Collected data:
:::::

(** * discord-notify: the daemon's request/response coordination

    A shallow embedding of the daemon of [llm-cli/discord-notify]:
    - [src/shared/types.ts], [src/shared/protocol.ts] : the data model and
      the messages of the IPC protocol;
    - class [PendingManager] (imported as [./pending.js]; its text follows
      that of [Server] in [src/daemon/server.ts]) : stores, timers, events;
    - class [DiscordHandler] ([src/daemon/discord.ts]) : reply and button
      routing;
    - class [Server] ([src/daemon/server.ts]) : IPC clients, acks,
      notifications.

    Conventions of the embedding.
    - A JS object used as a dictionary ([Record<string, X>]) is a
      [gmap string X]; the keys the daemon uses are UUIDs and Discord
      snowflakes, so inherited keys of [Object.prototype] are not modelled.
    - An optional field [x?: T] is an [option T]; truthiness tests of the
      source ([if (x)], [x || d]) are written out: the empty string, [0] and
      [undefined] are falsy.
    - JS numbers that the daemon handles (milliseconds, pids, indices) are
      integers and are modelled in [Z].
    - [Date.now()] and [randomUUID()] are read from the environment: the
      values they return are arguments of the operations that call them.
    - The Node runtime keeps the set of armed timers; [setTimeout] adds one
      and returns a handle, [clearTimeout] removes it, firing removes it and
      runs the callback.  The runtime's timer table is the field
      [scheduled]; the manager's own [timers] map only holds handles.
    - [EventEmitter.emit] is a log: the manager's operations return the
      list of events they emit, and the Discord handlers the list of their
      [Output]s (events and calls to Discord), in program order.
    - A handler that awaits an outside call ([sendMessage],
      [interaction.update], [resumeAndInject]) is cut at the [await]: the
      part before and the part after are separate steps of the daemon, and
      other handlers may run in between.
    - The daemon's process can die while [processResponse] awaits
      [resumeAndInject] (see [Resume]); a run of the transition system then
      ends with that handler suspended. *)

From stdpp Require Import gmap strings list fin_maps.
From Stdlib Require Import Ascii ZArith.
From Stdlib Require DecimalString DecimalNat.

Local Open Scope string_scope.
Local Open Scope list_scope.
Local Open Scope stdpp_scope.
Local Open Scope nat_scope.

(** ** JavaScript helpers *)

Module JS.

(** Truthiness of a [string | undefined]. *)
Definition truthy (o : option string) : bool :=
  match o with
  | Some s => negb (String.eqb s "")
  | None => false
  end.

(** [n || d] on [number | undefined]: [0] and [undefined] are falsy. *)
Definition num_or (o : option Z) (d : Z) : Z :=
  match o with
  | Some n => if (n =? 0)%Z then d else n
  | None => d
  end.

(** [b || false] on [boolean | undefined]. *)
Definition bool_or_false (o : option bool) : bool :=
  match o with
  | Some b => b
  | None => false
  end.

(** [s.split(c)] for a one-character separator: the pieces between the
    separators, in order; the empty string gives one empty piece. *)
Fixpoint split_aux (c : ascii) (cur : string) (s : string) : list string :=
  match s with
  | EmptyString => [String.rev cur]
  | String a s' =>
      if Ascii.eqb a c
      then String.rev cur :: split_aux c EmptyString s'
      else split_aux c (String a cur) s'
  end.

Definition split (c : ascii) (s : string) : list string :=
  split_aux c EmptyString s.

(** White space skipped by [parseInt] (code units below 256: TAB, LF, VT,
    FF, CR, SP and NBSP). *)
Definition is_space (a : ascii) : bool :=
  let n := nat_of_ascii a in
  ((9 <=? n)%nat && (n <=? 13)%nat) || (n =? 32)%nat || (n =? 160)%nat.

Definition digit_of (a : ascii) : option Z :=
  let n := nat_of_ascii a in
  if (48 <=? n)%nat && (n <=? 57)%nat then Some (Z.of_nat n - 48)%Z else None.

Fixpoint skip_space (s : string) : string :=
  match s with
  | String a s' => if is_space a then skip_space s' else s
  | EmptyString => s
  end.

(** The longest prefix of decimal digits, read most significant first. *)
Fixpoint digits (acc : Z) (s : string) : Z :=
  match s with
  | String a s' =>
      match digit_of a with
      | Some d => digits (10 * acc + d)%Z s'
      | None => acc
      end
  | EmptyString => acc
  end.

Definition unsigned (s : string) : option Z :=
  match s with
  | String a _ =>
      match digit_of a with
      | Some _ => Some (digits 0 s)
      | None => None
      end
  | EmptyString => None
  end.

(** [parseInt(s, 10)]: leading white space, an optional sign, then the
    longest run of decimal digits; [None] is [NaN].  The value is exact,
    where JS rounds above [2^53]; [index] below rejects such numbers either
    way. *)
Definition parseInt (s : string) : option Z :=
  match skip_space s with
  | String "-" s' => Z.opp <$> unsigned s'
  | String "+" s' => unsigned s'
  | s' => unsigned s'
  end.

:::::

> _EXERCISE OBJECTIVE_
Repeat back all entries verbatim.

> _ANSWER BOX_
(** * discord-notify: the daemon's request/response coordination

    A shallow embedding of the daemon of [llm-cli/discord-notify]:
    - [src/shared/types.ts], [src/shared/protocol.ts] : the data model and
      the messages of the IPC protocol;
    - class [PendingManager] (imported as [./pending.js]; its text follows
      that of [Server] in [src/daemon/server.ts]) : stores, timers, events;
    - class [DiscordHandler] ([src/daemon/discord.ts]) : reply and button
      routing;
    - class [Server] ([src/daemon/server.ts]) : IPC clients, acks,
      notifications.

    Conventions of the embedding.
    - A JS object used as a dictionary ([Record<string, X>]) is a
      [gmap string X]; the keys the daemon uses are UUIDs and Discord
      snowflakes, so inherited keys of [Object.prototype] are not modelled.
    - An optional field [x?: T] is an [option T]; truthiness tests of the
      source ([if (x)], [x || d]) are written out: the empty string, [0] and
      [undefined] are falsy.
    - JS numbers that the daemon handles (milliseconds, pids, indices) are
      integers and are modelled in [Z].
    - [Date.now()] and [randomUUID()] are read from the environment: the
      values they return are arguments of the operations that call them.
    - The Node runtime keeps the set of armed timers; [setTimeout] adds one
      and returns a handle, [clearTimeout] removes it, firing removes it and
      runs the callback.  The runtime's timer table is the field
      [scheduled]; the manager's own [timers] map only holds handles.
    - [EventEmitter.emit] is a log: the manager's operations return the
      list of events they emit, and the Discord handlers the list of their
      [Output]s (events and calls to Discord), in program order.
    - A handler that awaits an outside call ([sendMessage],
      [interaction.update], [resumeAndInject]) is cut at the [await]: the
      part before and the part after are separate steps of the daemon, and
      other handlers may run in between.
    - The daemon's process can die while [processResponse] awaits
      [resumeAndInject] (see [Resume]); a run of the transition system then
      ends with that handler suspended. *)

From stdpp Require Import gmap strings list fin_maps.
From Stdlib Require Import Ascii ZArith.
From Stdlib Require DecimalString DecimalNat.

Local Open Scope string_scope.
Local Open Scope list_scope.
Local Open Scope stdpp_scope.
Local Open Scope nat_scope.

(** ** JavaScript helpers *)

Module JS.

(** Truthiness of a [string | undefined]. *)
Definition truthy (o : option string) : bool :=
  match o with
  | Some s => negb (String.eqb s "")
  | None => false
  end.

(** [n || d] on [number | undefined]: [0] and [undefined] are falsy. *)
Definition num_or (o : option Z) (d : Z) : Z :=
  match o with
  | Some n => if (n =? 0)%Z then d else n
  | None => d
  end.

(** [b || false] on [boolean | undefined]. *)
Definition bool_or_false (o : option bool) : bool :=
  match o with
  | Some b => b
  | None => false
  end.

(** [s.split(c)] for a one-character separator: the pieces between the
    separators, in order; the empty string gives one empty piece. *)
Fixpoint split_aux (c : ascii) (cur : string) (s : string) : list string :=
  match s with
  | EmptyString => [String.rev cur]
  | String a s' =>
      if Ascii.eqb a c
      then String.rev cur :: split_aux c EmptyString s'
      else split_aux c (String a cur) s'
  end.

Definition split (c : ascii) (s : string) : list string :=
  split_aux c EmptyString s.

(** White space skipped by [parseInt] (code units below 256: TAB, LF, VT,
    FF, CR, SP and NBSP). *)
Definition is_space (a : ascii) : bool :=
  let n := nat_of_ascii a in
  ((9 <=? n)%nat && (n <=? 13)%nat) || (n =? 32)%nat || (n =? 160)%nat.

Definition digit_of (a : ascii) : option Z :=
  let n := nat_of_ascii a in
  if (48 <=? n)%nat && (n <=? 57)%nat then Some (Z.of_nat n - 48)%Z else None.

Fixpoint skip_space (s : string) : string :=
  match s with
  | String a s' => if is_space a then skip_space s' else s
  | EmptyString => s
  end.

(** The longest prefix of decimal digits, read most significant first. *)
Fixpoint digits (acc : Z) (s : string) : Z :=
  match s with
  | String a s' =>
      match digit_of a with
      | Some d => digits (10 * acc + d)%Z s'
      | None => acc
      end
  | EmptyString => acc
  end.

Definition unsigned (s : string) : option Z :=
  match s with
  | String a _ =>
      match digit_of a with
      | Some _ => Some (digits 0 s)
      | None => None
      end
  | EmptyString => None
  end.

(** [parseInt(s, 10)]: leading white space, an optional sign, then the
    longest run of decimal digits; [None] is [NaN].  The value is exact,
    where JS rounds above [2^53]; [index] below rejects such numbers either
    way. *)
Definition parseInt (s : string) : option Z :=
  match skip_space s with
  | String "-" s' => Z.opp <$> unsigned s'
  | String "+" s' => unsigned s'
  | s' => unsigned s'
  end.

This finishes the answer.